Now that STAN has arrived and has been ported over to Python, I’ve moved all of my data analyses over to Python. At first, it was kind of a pain. Python can do ANOVAs and linear models in an R-like interface, but the stats models module is still under development and there was no support for multi-level models (like split-plots or nested designs). However, with STAN now implemented in Python, it’s possible to code these models yourself and run whatever analyses you want in Python using Bayesian methods and principles (which is even better!).

Here’s an example of a split-plot three-way ANOVA-style analysis programmed in STAN and implemented in Python. Since these data haven’t been published yet, I won’t link to them or discuss them in any way. This post is mainly to help those who might be looking to do something similar. The experimental design has two within-plot factors, chamber temperature and induced, both of which have two levels that I represent as 0 and 1. For example, chamber temperature is either 0 (25˚) or 1 (30˚). Likewise, induced is either 0 (Not Induced) or 1 (Induced). The whole-plot factor is either 0 (Ambient) or 1 (Warmed). This is pretty simply since no factor has more than two levels. There is just one regression coefficient needed to identify each factor.

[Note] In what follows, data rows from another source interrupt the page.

(** ** The work list and the pass *)
Record modelWork := MkWork {
  w_req : ModelScalingRequest; w_e : NamedAnalyzerResult; w_records : list variantRecord;
  w_roles : list string; w_remaining : float64; w_targets : gmap string Z; w_limited : gpuLimitTracker }.

Definition set_remaining (w : modelWork) (x : float64) : modelWork :=
  MkWork (w_req w) (w_e w) (w_records w) (w_roles w) x (w_targets w) (w_limited w).
Definition set_limits (w : modelWork) (t : gpuLimitTracker) : modelWork :=
  MkWork (w_req w) (w_e w) (w_records w) (w_roles w) (w_remaining w) (w_targets w) t.

Record spendOp := MkSpend { op_model : string; op_ns : string; op_key : string; op_gpus : Z }.

Record pass_state := MkPass {
  p_available : option (gmap string Z); p_byNS : gmap string (gmap string Z);
  p_nodes : option NodeView; p_spends : list spendOp }.

(** -1.0, the value of a model that is out of the loop. *)
Definition minus_one : float64 := S754_finite true 4503599627370496 (-52).

Definition fairShareValue (priority : float64) (e : NamedAnalyzerResult) (ps : RolePairedState)
    (roles : list string) : float64 :=
  let maxDemand := foldl (λ d role, let x := fget ps role in if flt d x then x else d) f0 roles in
  match Result e with
  | None => maxDemand
  | Some _ =>
      let roleSum := foldl (λ s role, fadd s (fget ps role)) f0 roles in
      let fsv := fmul (fmul priority roleSum) (Score e) in
      if flt f0 fsv then fmin fsv maxShareWeight else maxDemand
  end.

Definition buildScaleUpWork (req : ModelScalingRequest) (records : list variantRecord)
    (e : NamedAnalyzerResult) (roles : list string) (fsv : float64) : option modelWork :=
  if fle fsv f0 then None
  else Some (MkWork req e records roles fsv (initTargets (VariantStates req)) (Some ∅)).

(** ** Budgets of one model *)
Definition eff_value (available : option (gmap string Z)) (accType : string) (nsAvail : Z) : Z :=
  let '(cv, clusterCapped) := clusterBudgetFor available accType in
  if (nsAvail <? 0)%Z then (if clusterCapped then cv else MaxInt)
  else if clusterCapped && (cv <? nsAvail)%Z then cv else nsAvail.

Definition effectiveAvailable (available nsBudget : option (gmap string Z)) : option (gmap string Z) :=
  match nsBudget with
  | None => available
  | Some ns => Some (map_imap (λ accType v, Some (eff_value available accType v)) ns)
  end.

Definition anyBudgetLeft (active : list modelWork) (st : pass_state) : bool :=
  existsb (λ w, (0 <? budgetTotal (effectiveAvailable (p_available st)
                                     (p_byNS st !! req_Namespace (w_req w))))%Z) active.

(** ** One model *)

(** The demand of each role, capped at the fair share. *)
Definition cap_roles (target : float64) (roles : list string) (ps : RolePairedState) : RolePairedState :=
  foldl (λ ps role, if flt target (fget ps role) then <[role := target]> ps else ps) ps roles.

(** The reconciliation of one spent key. *)
Definition reconcile_key (model ns : string) (st : pass_state) (e : string * Z) : pass_state :=
  let '(accType, consumed) := e in
  if (consumed <=? 0)%Z then st
  else
    let key := default accType ((λ b, budgetKey b accType) <$> p_available st) in
    let st := MkPass ((λ b, debitBudget b key consumed) <$> p_available st) (p_byNS st) (p_nodes st)
                (p_spends st ++ [MkSpend model "" key consumed]) in
    match p_byNS st !! ns with
    | None => st
    | Some b => MkPass (p_available st) (<[ns := debitBudget b accType consumed]> (p_byNS st))
                  (p_nodes st) (p_spends st ++ [MkSpend model ns accType consumed])
    end.

Definition reconcile (model ns : string) (st : pass_state) (spent : gmap string Z) : pass_state :=
  foldl (reconcile_key model ns) st
    ((λ k, (k, count_of spent k)) <$> sort_strings (map_to_list spent).*1).

Section greedy.
Context `{GoSort} `{TaintMatcher} {C : IntConv}.

(** The fair share is what is left of the model's value above the mean; the flags
    are whether the value went down and whether the scale-up loop ended. *)
Definition allocateForModel (inner : nat) (w : modelWork) (mean : float64) (st : pass_state)
  : modelWork * pass_state * bool * bool :=
  let target := fsub (w_remaining w) mean in
  if fle target f0 then (w, st, false, true)
  else
    let req := w_req w in
    let stateMap := buildStateMap (VariantStates req) in
    let '(_, ps0, e) := initRoleState (w_e w) in
    let ps := cap_roles target (w_roles w) ps0 in
    let effAvail := effectiveAvailable (p_available st) (p_byNS st !! req_Namespace req) in
    let fit := MkNodeFit ((λ v, setOwner v (modelKey req)) <$> p_nodes st) (req_Namespace req) (w_limited w) in
    let '(s, ended) := allocateForModelPairedOn inner e (w_records w) stateMap effAvail (w_targets w)
                         (fairShareRolePickOn (w_records w) stateMap target) ps (w_roles w) fit in
    let nodes := match p_nodes st, nf_nodes (al_fit s) with
                 | Some v0, Some v => Some (setOwner v (owner v0))
                 | _, n => n
                 end in
    let st := reconcile (modelKey req) (req_Namespace req)
                (MkPass (p_available st) (p_byNS st) nodes (p_spends st)) (al_spent s) in
    let '(e, remaining) :=
      if bool_decide (w_roles w = [RoleBoth]) then
        let '(_, freshPs, e) := initRoleState (al_e s) in
        (e, fairShareValue (Priority req) e freshPs (w_roles w))
      else (al_e s, fairShareValue (Priority req) (al_e s) (al_ps s) (w_roles w)) in
    (MkWork req e (w_records w) (w_roles w) remaining (al_targets s) (nf_limited (al_fit s)), st,
     flt remaining (w_remaining w), ended).

(** ** The fair-share loop *)
Definition filterActive (work : list modelWork) : list (nat * modelWork) :=
  filter (λ p, flt f0 (w_remaining p.2) = true) (imap pair work).

Definition computeMean (active : list modelWork) : float64 :=
  match active with
  | [] => f0
  | _ => fdiv (foldl (λ t w, fadd t (w_remaining w)) f0 active) (of_int (Z.of_nat (length active)))
  end.

Definition sortByRemainingDesc (active : list (nat * modelWork)) : list (nat * modelWork) :=
  sort_slice (λ a b, flt (w_remaining b.2) (w_remaining a.2)) active.

(** The variants of one role the exhausted budget holds back. *)
Definition mark_exhausted (w : modelWork) (stateMap : gmap string VariantReplicaState)
    (limited : gpuLimitTracker) (vc : variantRecord) : gpuLimitTracker :=
  let v := rec_Name vc in
  if fle (rec_PerReplicaCapacity vc) f0 then limited
  else if bool_decide (is_Some (limited ≫= (.!! v))) then limited
  else match max_bound stateMap v with
       | Some m => if (m <=? target_of (w_targets w) v)%Z then limited else mark limited v
       | None => mark limited v
       end.

Definition markBudgetExhausted_one (w : modelWork) : modelWork :=
  let '(_, ps, e) := initRoleState (w_e w) in
  let stateMap := buildStateMap (VariantStates (w_req w)) in
  let limited := foldl (λ t role,
      if fle (fget ps role) f0 then t
      else foldl (mark_exhausted w stateMap) t (variantsForRole (w_records w) role))
    (w_limited w) (w_roles w) in
  MkWork (w_req w) e (w_records w) (w_roles w) (w_remaining w) (w_targets w) limited.

Definition markBudgetExhausted (active : list (nat * modelWork)) (work : list modelWork) : list modelWork :=
  foldl (λ work p, <[p.1 := markBudgetExhausted_one p.2]> work) work active.

(** The mean the picked model is brought down to. *)
Definition allocation_mean (n : nat) (remaining mean : float64) : float64 :=
  if (n =? 1)%nat then f0
  else if fle remaining mean then fsub mean (fdiv remaining (of_int (Z.of_nat n)))
  else mean.

Fixpoint fairShareScaleUp (fuel inner : nat) (work : list modelWork) (st : pass_state)
  : list modelWork * pass_state * bool :=
  match filterActive work with
  | [] => (work, st, true)
  | active =>
      if negb (anyBudgetLeft active.*2 st) then (markBudgetExhausted active work, st, true)
      else match fuel with
           | O => (work, st, false)
           | S fuel =>
               let mean := computeMean active.*2 in
               match sortByRemainingDesc active with
               | [] => (work, st, false)
               | (i, w) :: _ =>
                   let '(w', st, allocated, ended) :=
                     allocateForModel inner w (allocation_mean (length active) (w_remaining w) mean) st in
                   let w' := if negb allocated || flt mean (w_remaining w') then set_remaining w' minus_one else w' in
                   let '(work, st, rest) := fairShareScaleUp fuel inner (<[i := w']> work) st in
                   (work, st, ended && rest)
               end
           end
  end.

(** ** A pass *)
Definition declaredAccelerators (requests : list ModelScalingRequest) : list string :=
  mjoin ((λ req, md_AcceleratorName <$> req_Variants req) <$> requests).

(** The models that need more, with their work, and the others. *)
Definition split_request (acc : list modelWork * list ModelScalingRequest) (req : ModelScalingRequest)
  : list modelWork * list ModelScalingRequest :=
  match recordsForRequest req with
  | None => acc
  | Some records =>
      let '(roles, ps, e) := initRoleState (CompositeSignal req) in
      let fsv := fairShareValue (Priority req) e ps roles in
      if anyRoleNeedsScaleUp ps roles || flt f0 fsv then
        match buildScaleUpWork req records e roles fsv with
        | Some w => (acc.1 ++ [w], acc.2)
        | None => acc
        end
      else (acc.1, acc.2 ++ [req])
  end.

(** The scale-up decisions of one model and the contention snapshot it publishes. *)
Definition scale_up_decisions (constraints : list (option ResourceConstraints)) (w : modelWork)
  : list VariantDecision * gmap string (gset string) :=
  applyGPULimitAttribution
    (buildDecisionsWithOptimizer (w_req w) (buildStateMap (VariantStates (w_req w)))
       (buildCapacityMap (w_records w)) (w_targets w) "greedy-by-score")
    (w_limited w) constraints.

Definition other_decisions (req : ModelScalingRequest) : list VariantDecision :=
  match recordsForRequest req with
  | None => []
  | Some records =>
      let stateMap := buildStateMap (VariantStates req) in
      let '(_, _, e) := initRoleState (CompositeSignal req) in
      let targets := (scaleDownRoleIterated e records (initTargets (VariantStates req)) stateMap).1 in
      buildDecisionsWithOptimizer req stateMap (buildCapacityMap records) targets "greedy-by-score"
  end.

(** The smallest warm-pool figure version of the constraints. *)
Definition poolsVersionOf (constraints : list (option ResourceConstraints)) : Z :=
  default 0%Z (foldl (λ v c, match c with
                            | None => v
                            | Some c => Some (match v with
                                              | Some v => Z.min v (PoolsVersion c)
                                              | None => PoolsVersion c
                                              end)
                            end) None constraints).

(** What a pass left, for the warm pool's headroom and the utilization share. *)
Record passHeadroom := MkHeadroom {
  h_available : option (gmap string Z); h_byNamespace : gmap string (gmap string Z);
  h_nodes : option NodeView; h_version : Z;
  h_start : option (gmap string Z); h_startByNS : gmap string (gmap string Z);
  h_spends : list spendOp; h_clusterKeys : list string }.

(** What a pass from [start] to [st] leaves. *)
Definition pass_of (start st : pass_state) (version : Z) (clusterKeys : list string) : passHeadroom :=
  MkHeadroom (p_available st) (p_byNS st) (p_nodes st) version (p_available start) (p_byNS start)
    (p_spends st) clusterKeys.

Record greedy_result := MkGreedy {
  g_decisions : list VariantDecision; g_pass : option passHeadroom;
  g_contention : list (gmap string (gset string)); g_ended : bool }.

(** The budgets a pass starts from. *)
Definition pass_start (constraints : list (option ResourceConstraints)) (declared : list string)
    (nodes : option NodeView) : pass_state :=
  MkPass (match constraints with [] => Some ∅ | _ => mergeWithAllowanceKeys constraints declared end)
    (default ∅ (mergeNamespaceConstraints constraints (declared ++ clusterProducts constraints))) nodes [].

(** [g_contention] is the snapshots published, in order: the store keeps the last. *)
Definition Greedy_Optimize (fuel inner : nat) (nodes : option NodeView)
    (requests : list ModelScalingRequest) (constraints : list (option ResourceConstraints)) : greedy_result :=
  let declared := declaredAccelerators requests in
  let start := pass_start constraints declared nodes in
  let '(scaleUpWork, otherRequests) := foldl split_request ([], []) requests in
  let '(work, st, ended) := fairShareScaleUp fuel inner scaleUpWork start in
  let ups := scale_up_decisions constraints <$> work in
  let pass := match constraints with
              | [] => None
              | _ => Some (pass_of start st (poolsVersionOf constraints)
                             (default [] ((λ m : gmap string Z, (map_to_list m).*1) <$>
                                            mergeConstraints constraints declared)))
              end in
  MkGreedy (mjoin ups.*1 ++ mjoin (other_decisions <$> otherRequests)) pass ups.*2 ended.
End greedy.

(** ** Replaying a pass *)
Definition replay_op (acc : option (gmap string Z) * gmap string (gmap string Z)) (s : spendOp)
  : option (gmap string Z) * gmap string (gmap string Z) :=
  if String.eqb (op_ns s) "" then ((λ b, debitBudget b (op_key s) (op_gpus s)) <$> acc.1, acc.2)
  else (acc.1, alter (λ b, debitBudget b (op_key s) (op_gpus s)) (op_ns s) acc.2).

In a split plot design, the within-plot factors and all interactions involving the within-plot factors occur at the lower level, while the whole-plot factor occurs at the top level. Here it is in STAN. Within-plot regression coefficients were drawn from a multivariate normal distribution and each whole-plot : within-plot treatment combination was given its own variance, rather than assuming constant variance among groups.

splitPlot = """
data{
    int<lower = 0> N;     // number of observations
    int<lower = 0> J;     // number of plots
    real y[N];     // response (Herbivore RGR)
    int plot[N];     // plot identifier
    int induced[N];     // dummy coding for netting treatment (0 = Not Induced, 1 = Induced)
    int temp[N];     // dummy coding for plot temperature (0 = Ambient, 1 = Induced)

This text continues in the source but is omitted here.